» **Task to carry out**
Every line of the listing is to be returned exactly as given.

» **Exercise data**
(** X3: [find_attribute] answers the value at the position of the first
    name that [strcmp] finds equal to the sought name, and only looks at
    positions where both arrays have an entry; the comparison is exact, so
    a name in another case is not found. *)
Theorem find_attribute_first_match (attribute_names attribute_values : list string)
  (attribute_name value : string) :
  find_attribute attribute_names attribute_values attribute_name = Some value
  <-> exists (i : nat) (name : string),
        nth_error attribute_names i = Some name
        /\ nth_error attribute_values i = Some value
        /\ strcmp name attribute_name = 0
        /\ forall (j : nat) (other : string),
             (j < i)%nat -> nth_error attribute_names j = Some other ->
             strcmp other attribute_name <> 0.
Proof.
  revert attribute_values.
  induction attribute_names as [|n names IH]; intros [|v values]; simpl.
  - split; [discriminate | intros (i & name & H & _); destruct i; discriminate].
  - split; [discriminate | intros (i & name & H & _); destruct i; discriminate].
  - split; [discriminate | intros (i & name & _ & H & _); destruct i; discriminate].
  - destruct (Z.eqb_spec (strcmp n attribute_name) 0) as [Hn|Hn]; simpl.
    + split.
      * intros [= <-]. exists 0%nat, n. repeat split; auto. intros j other Hj. lia.
      * intros (i & name & Hi & Hv & Hname & Hfirst).
        destruct i as [|i]; [simpl in Hv; exact Hv|].
        exfalso. apply (Hfirst 0%nat n); [lia | reflexivity | exact Hn].
    + rewrite IH. split.
      * intros (i & name & Hi & Hv & Hname & Hfirst).
        exists (S i), name. repeat split; auto.
        intros [|j] other Hj Hother; simpl in Hother.
        -- injection Hother as <-. exact Hn.
        -- apply (Hfirst j); [lia | exact Hother].
      * intros (i & name & Hi & Hv & Hname & Hfirst).
        destruct i as [|i]; simpl in Hi, Hv.
        -- injection Hi as <-. contradiction.
        -- exists i, name. repeat split; auto.
           intros j other Hj Hother. apply (Hfirst (S j)); [lia | exact Hother].
Qed.

(** X4: the element states form one tree per command.  Every state other
    than the four top-level states and the state of a GET_VERSION before
    authentication lies below exactly one of the commands accepted in
    Authentic: no state is unreachable and none is shared by two commands. *)
Theorem every_state_has_one_command (s : client_state_t) :
  In s (CLIENT_GET_VERSION :: top_level_states)
  \/ exists command,
       filter (fun c => below 8 (snd c) s) authentic_commands = [command]
       /\ owning_command s = Some (lower (fst command)).
Proof.
  destruct s;
    first [ right; eexists; split; vm_compute; reflexivity
          | left; simpl; tauto ].
Qed.

(** ** Sessions *)

Section SessionFacts.
Context {host : Host} {library : Manage}.

Lemma parse_cons (fuel : nat) (e : xml_event) (events : list xml_event)
  (st st' : omp_state) :
  handle_event fuel e st = Some (Returns st') ->
  error st' = None ->
  g_markup_parse_context_parse fuel (e :: events) st
  = g_markup_parse_context_parse fuel events st'.
Proof. intros H He. simpl. now rewrite H, He. Qed.

Lemma has_sent_one (st st' : omp_state) (msg : string) :
  has_sent st [msg] st' -> session_output st' = session_output st ++ chars msg.
Proof. intros [_ H]. rewrite H. simpl. now rewrite app_nil_r. Qed.

(** Queue the message under the goal on a reliable host. *)
Ltac send Hrel Hb :=
  match goal with
  | |- context [SEND_TO_CLIENT_OR_FAIL ?f ?msg ?st ?rest] =>
      let c := fresh "c" in
      let b := fresh "b" in
      let Hs := fresh "Hs" in
      let Hsent := fresh "Hsent" in
      destruct (SEND_TO_CLIENT_OR_FAIL_reliable f msg st rest Hrel)
        as (c & b & Hs & Hsent);
      [ exact Hb | try (vm_compute; lia); try assumption | rewrite Hs; clear Hs ]
  end.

» **Solution to this task**
(** X3: [find_attribute] answers the value at the position of the first
    name that [strcmp] finds equal to the sought name, and only looks at
    positions where both arrays have an entry; the comparison is exact, so
    a name in another case is not found. *)
Theorem find_attribute_first_match (attribute_names attribute_values : list string)
  (attribute_name value : string) :
  find_attribute attribute_names attribute_values attribute_name = Some value
  <-> exists (i : nat) (name : string),
        nth_error attribute_names i = Some name
        /\ nth_error attribute_values i = Some value
        /\ strcmp name attribute_name = 0
        /\ forall (j : nat) (other : string),
             (j < i)%nat -> nth_error attribute_names j = Some other ->
             strcmp other attribute_name <> 0.
Proof.
  revert attribute_values.
  induction attribute_names as [|n names IH]; intros [|v values]; simpl.
  - split; [discriminate | intros (i & name & H & _); destruct i; discriminate].
  - split; [discriminate | intros (i & name & H & _); destruct i; discriminate].
  - split; [discriminate | intros (i & name & _ & H & _); destruct i; discriminate].
  - destruct (Z.eqb_spec (strcmp n attribute_name) 0) as [Hn|Hn]; simpl.
    + split.
      * intros [= <-]. exists 0%nat, n. repeat split; auto. intros j other Hj. lia.
      * intros (i & name & Hi & Hv & Hname & Hfirst).
        destruct i as [|i]; [simpl in Hv; exact Hv|].
        exfalso. apply (Hfirst 0%nat n); [lia | reflexivity | exact Hn].
    + rewrite IH. split.
      * intros (i & name & Hi & Hv & Hname & Hfirst).
        exists (S i), name. repeat split; auto.
        intros [|j] other Hj Hother; simpl in Hother.
        -- injection Hother as <-. exact Hn.
        -- apply (Hfirst j); [lia | exact Hother].
      * intros (i & name & Hi & Hv & Hname & Hfirst).
        destruct i as [|i]; simpl in Hi, Hv.
        -- injection Hi as <-. contradiction.
        -- exists i, name. repeat split; auto.
           intros j other Hj Hother. apply (Hfirst (S j)); [lia | exact Hother].
Qed.

(** X4: the element states form one tree per command.  Every state other
    than the four top-level states and the state of a GET_VERSION before
    authentication lies below exactly one of the commands accepted in
    Authentic: no state is unreachable and none is shared by two commands. *)
Theorem every_state_has_one_command (s : client_state_t) :
  In s (CLIENT_GET_VERSION :: top_level_states)
  \/ exists command,
       filter (fun c => below 8 (snd c) s) authentic_commands = [command]
       /\ owning_command s = Some (lower (fst command)).
Proof.
  destruct s;
    first [ right; eexists; split; vm_compute; reflexivity
          | left; simpl; tauto ].
Qed.

(** ** Sessions *)

Section SessionFacts.
Context {host : Host} {library : Manage}.

Lemma parse_cons (fuel : nat) (e : xml_event) (events : list xml_event)
  (st st' : omp_state) :
  handle_event fuel e st = Some (Returns st') ->
  error st' = None ->
  g_markup_parse_context_parse fuel (e :: events) st
  = g_markup_parse_context_parse fuel events st'.
Proof. intros H He. simpl. now rewrite H, He. Qed.

Lemma has_sent_one (st st' : omp_state) (msg : string) :
  has_sent st [msg] st' -> session_output st' = session_output st ++ chars msg.
Proof. intros [_ H]. rewrite H. simpl. now rewrite app_nil_r. Qed.

(** Queue the message under the goal on a reliable host. *)
Ltac send Hrel Hb :=
  match goal with
  | |- context [SEND_TO_CLIENT_OR_FAIL ?f ?msg ?st ?rest] =>
      let c := fresh "c" in
      let b := fresh "b" in
      let Hs := fresh "Hs" in
      let Hsent := fresh "Hsent" in
      destruct (SEND_TO_CLIENT_OR_FAIL_reliable f msg st rest Hrel)
        as (c & b & Hs & Hsent);
      [ exact Hb | try (vm_compute; lia); try assumption | rewrite Hs; clear Hs ]
  end.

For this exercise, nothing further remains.